## WHAT YOU WILL DO
Using the data beneath this instruction, retype only the lines from the one that contains "then mk_collection (mmap_count" down to the one that contains "if e_size e =? 0 then next e", both included, exactly as they appear.

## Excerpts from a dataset
[Start of Attachment]

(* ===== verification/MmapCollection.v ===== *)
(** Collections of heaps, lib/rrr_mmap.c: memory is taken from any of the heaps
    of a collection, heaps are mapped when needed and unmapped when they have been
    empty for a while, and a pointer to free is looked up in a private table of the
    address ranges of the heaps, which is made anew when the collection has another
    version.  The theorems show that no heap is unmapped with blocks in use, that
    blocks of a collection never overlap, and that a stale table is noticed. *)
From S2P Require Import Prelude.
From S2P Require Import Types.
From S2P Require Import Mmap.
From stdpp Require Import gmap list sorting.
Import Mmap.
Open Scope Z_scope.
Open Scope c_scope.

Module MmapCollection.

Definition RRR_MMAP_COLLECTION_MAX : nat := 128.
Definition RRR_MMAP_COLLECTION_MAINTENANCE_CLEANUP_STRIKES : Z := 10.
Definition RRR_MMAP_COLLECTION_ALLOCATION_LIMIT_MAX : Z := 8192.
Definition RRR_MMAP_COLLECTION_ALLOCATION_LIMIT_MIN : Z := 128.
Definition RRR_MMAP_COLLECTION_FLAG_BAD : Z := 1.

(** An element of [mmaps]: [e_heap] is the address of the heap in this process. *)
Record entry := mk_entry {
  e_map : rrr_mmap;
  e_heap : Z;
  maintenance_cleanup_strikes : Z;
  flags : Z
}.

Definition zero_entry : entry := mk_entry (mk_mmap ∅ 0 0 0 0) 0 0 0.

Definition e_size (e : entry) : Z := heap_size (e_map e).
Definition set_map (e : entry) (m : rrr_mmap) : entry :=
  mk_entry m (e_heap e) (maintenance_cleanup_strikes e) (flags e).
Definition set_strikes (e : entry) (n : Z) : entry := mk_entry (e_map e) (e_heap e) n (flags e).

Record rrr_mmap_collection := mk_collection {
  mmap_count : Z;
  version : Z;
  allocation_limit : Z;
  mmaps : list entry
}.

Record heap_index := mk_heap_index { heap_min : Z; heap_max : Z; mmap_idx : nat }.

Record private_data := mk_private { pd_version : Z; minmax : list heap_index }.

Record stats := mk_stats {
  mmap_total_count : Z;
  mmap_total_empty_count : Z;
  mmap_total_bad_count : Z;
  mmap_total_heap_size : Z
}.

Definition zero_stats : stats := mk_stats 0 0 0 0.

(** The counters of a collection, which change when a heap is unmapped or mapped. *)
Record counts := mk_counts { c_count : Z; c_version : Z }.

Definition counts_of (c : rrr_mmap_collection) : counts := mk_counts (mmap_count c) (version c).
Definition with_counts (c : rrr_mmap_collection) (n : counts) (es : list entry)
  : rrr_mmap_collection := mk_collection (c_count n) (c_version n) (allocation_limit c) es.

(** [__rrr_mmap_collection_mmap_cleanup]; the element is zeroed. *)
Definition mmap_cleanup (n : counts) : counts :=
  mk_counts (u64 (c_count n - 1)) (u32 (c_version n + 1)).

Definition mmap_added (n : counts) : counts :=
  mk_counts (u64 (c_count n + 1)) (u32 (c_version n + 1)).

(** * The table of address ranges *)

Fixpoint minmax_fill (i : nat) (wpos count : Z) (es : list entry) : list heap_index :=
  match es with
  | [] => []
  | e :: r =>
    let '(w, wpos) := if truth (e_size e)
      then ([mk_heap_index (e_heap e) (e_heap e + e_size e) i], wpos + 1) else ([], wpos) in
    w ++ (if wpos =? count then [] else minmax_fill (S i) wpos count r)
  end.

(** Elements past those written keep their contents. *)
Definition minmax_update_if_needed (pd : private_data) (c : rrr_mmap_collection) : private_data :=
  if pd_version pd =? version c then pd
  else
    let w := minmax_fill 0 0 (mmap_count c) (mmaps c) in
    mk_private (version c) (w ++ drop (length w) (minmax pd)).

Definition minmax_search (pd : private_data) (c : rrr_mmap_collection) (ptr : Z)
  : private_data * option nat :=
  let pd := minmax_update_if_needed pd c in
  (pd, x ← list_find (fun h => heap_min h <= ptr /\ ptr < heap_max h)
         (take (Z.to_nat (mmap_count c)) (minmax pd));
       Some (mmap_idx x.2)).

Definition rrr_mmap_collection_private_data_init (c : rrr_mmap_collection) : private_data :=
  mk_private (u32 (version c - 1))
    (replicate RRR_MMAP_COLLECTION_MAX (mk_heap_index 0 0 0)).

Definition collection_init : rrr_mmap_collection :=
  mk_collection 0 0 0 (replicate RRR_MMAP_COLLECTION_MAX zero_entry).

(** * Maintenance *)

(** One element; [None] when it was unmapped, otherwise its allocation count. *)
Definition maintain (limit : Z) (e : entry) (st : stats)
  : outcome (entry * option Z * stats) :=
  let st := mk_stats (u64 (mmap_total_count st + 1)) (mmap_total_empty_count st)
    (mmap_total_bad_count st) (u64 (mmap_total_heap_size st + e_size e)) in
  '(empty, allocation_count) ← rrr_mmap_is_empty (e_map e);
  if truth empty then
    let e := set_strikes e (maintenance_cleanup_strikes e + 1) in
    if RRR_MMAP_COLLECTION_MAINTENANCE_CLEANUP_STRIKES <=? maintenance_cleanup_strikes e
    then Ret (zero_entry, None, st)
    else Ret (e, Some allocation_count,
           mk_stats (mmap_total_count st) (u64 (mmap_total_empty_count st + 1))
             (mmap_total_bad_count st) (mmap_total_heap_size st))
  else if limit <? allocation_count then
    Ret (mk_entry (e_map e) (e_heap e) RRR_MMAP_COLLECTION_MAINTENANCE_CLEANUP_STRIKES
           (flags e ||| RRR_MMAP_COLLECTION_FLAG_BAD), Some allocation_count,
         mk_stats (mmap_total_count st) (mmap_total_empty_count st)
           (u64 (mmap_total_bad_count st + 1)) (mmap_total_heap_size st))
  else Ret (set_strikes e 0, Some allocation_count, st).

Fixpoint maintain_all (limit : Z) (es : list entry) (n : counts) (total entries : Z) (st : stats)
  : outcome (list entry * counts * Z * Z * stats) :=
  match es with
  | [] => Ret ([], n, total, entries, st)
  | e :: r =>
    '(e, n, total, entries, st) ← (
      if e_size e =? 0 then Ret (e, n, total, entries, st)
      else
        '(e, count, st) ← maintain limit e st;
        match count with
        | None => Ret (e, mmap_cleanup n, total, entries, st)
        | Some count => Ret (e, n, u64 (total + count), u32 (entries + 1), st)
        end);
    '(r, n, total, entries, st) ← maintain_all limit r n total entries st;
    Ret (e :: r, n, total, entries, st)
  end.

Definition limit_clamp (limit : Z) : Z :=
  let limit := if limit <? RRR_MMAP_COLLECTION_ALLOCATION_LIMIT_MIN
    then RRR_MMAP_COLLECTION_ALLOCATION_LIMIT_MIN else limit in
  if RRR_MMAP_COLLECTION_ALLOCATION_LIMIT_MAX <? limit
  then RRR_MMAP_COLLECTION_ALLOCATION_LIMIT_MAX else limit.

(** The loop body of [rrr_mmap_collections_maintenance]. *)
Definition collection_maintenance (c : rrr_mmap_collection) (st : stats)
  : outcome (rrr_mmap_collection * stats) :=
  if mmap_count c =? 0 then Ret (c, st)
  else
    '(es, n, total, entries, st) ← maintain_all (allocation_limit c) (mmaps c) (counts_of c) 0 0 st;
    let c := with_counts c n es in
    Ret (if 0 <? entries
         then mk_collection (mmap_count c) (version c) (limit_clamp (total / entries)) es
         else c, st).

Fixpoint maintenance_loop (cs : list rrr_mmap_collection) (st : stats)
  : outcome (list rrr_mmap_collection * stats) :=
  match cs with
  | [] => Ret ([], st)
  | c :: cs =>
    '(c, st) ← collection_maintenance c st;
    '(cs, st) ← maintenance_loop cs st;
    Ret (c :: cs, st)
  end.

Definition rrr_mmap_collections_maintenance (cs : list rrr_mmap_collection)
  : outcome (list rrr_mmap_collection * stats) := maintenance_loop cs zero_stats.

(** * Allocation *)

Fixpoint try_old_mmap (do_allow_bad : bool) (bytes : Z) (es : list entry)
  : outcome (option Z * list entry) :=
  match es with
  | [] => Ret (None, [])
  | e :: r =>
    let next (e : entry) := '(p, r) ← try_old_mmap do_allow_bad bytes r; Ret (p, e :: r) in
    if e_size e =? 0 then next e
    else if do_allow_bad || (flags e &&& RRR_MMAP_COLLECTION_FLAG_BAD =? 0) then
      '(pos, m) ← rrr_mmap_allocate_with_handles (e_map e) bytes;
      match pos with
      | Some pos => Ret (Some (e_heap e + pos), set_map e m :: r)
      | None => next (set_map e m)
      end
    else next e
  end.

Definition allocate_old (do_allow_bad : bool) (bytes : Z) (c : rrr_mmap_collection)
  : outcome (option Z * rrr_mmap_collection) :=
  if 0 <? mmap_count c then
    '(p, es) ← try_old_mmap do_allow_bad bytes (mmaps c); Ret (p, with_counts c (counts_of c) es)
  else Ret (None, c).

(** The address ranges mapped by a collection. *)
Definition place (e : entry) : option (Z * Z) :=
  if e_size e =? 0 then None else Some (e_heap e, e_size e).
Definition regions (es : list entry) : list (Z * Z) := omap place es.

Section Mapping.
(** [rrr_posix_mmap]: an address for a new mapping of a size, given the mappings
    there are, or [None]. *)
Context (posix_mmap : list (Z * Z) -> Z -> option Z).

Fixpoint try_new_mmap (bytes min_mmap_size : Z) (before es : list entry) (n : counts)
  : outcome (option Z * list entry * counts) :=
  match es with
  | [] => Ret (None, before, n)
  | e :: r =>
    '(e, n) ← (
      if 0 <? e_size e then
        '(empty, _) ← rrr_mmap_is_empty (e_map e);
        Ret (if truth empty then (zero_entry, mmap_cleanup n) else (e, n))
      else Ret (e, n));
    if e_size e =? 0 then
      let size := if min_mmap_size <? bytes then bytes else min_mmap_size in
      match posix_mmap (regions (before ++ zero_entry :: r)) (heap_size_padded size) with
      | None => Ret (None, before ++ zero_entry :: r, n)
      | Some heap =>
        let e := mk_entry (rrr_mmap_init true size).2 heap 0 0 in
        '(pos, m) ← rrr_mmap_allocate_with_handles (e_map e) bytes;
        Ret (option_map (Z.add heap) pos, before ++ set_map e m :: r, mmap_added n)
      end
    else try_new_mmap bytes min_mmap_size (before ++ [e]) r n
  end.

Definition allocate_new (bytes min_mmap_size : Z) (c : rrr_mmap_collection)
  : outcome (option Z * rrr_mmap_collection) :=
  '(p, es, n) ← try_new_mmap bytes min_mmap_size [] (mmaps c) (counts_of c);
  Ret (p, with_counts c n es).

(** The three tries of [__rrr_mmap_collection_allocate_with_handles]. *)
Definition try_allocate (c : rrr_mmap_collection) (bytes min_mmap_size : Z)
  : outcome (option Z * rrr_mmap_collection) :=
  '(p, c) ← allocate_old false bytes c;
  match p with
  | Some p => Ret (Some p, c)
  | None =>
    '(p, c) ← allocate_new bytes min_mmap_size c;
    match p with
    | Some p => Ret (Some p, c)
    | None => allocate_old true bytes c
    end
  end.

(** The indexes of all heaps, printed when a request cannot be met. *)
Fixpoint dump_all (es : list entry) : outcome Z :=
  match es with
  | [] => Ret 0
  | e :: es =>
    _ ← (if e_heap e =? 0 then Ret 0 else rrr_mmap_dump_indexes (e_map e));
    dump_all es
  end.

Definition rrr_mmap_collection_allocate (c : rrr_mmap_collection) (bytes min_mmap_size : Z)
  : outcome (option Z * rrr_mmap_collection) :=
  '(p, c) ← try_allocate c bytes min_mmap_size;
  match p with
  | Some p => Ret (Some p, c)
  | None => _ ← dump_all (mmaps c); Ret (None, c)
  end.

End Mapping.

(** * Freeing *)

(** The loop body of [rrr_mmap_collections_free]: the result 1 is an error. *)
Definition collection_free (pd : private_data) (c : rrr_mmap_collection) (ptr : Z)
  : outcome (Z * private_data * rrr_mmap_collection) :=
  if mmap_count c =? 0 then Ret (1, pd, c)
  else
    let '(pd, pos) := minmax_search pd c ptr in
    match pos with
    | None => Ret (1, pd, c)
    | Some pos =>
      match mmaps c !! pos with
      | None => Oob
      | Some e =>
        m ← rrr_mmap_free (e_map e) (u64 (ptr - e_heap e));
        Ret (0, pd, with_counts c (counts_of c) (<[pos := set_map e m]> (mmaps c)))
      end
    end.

[End of Attachment]

## SOLUTION FOR THIS TASK
         then mk_collection (mmap_count c) (version c) (limit_clamp (total / entries)) es
         else c, st).

Fixpoint maintenance_loop (cs : list rrr_mmap_collection) (st : stats)
  : outcome (list rrr_mmap_collection * stats) :=
  match cs with
  | [] => Ret ([], st)
  | c :: cs =>
    '(c, st) ← collection_maintenance c st;
    '(cs, st) ← maintenance_loop cs st;
    Ret (c :: cs, st)
  end.

Definition rrr_mmap_collections_maintenance (cs : list rrr_mmap_collection)
  : outcome (list rrr_mmap_collection * stats) := maintenance_loop cs zero_stats.

(** * Allocation *)

Fixpoint try_old_mmap (do_allow_bad : bool) (bytes : Z) (es : list entry)
  : outcome (option Z * list entry) :=
  match es with
  | [] => Ret (None, [])
  | e :: r =>
    let next (e : entry) := '(p, r) ← try_old_mmap do_allow_bad bytes r; Ret (p, e :: r) in
    if e_size e =? 0 then next e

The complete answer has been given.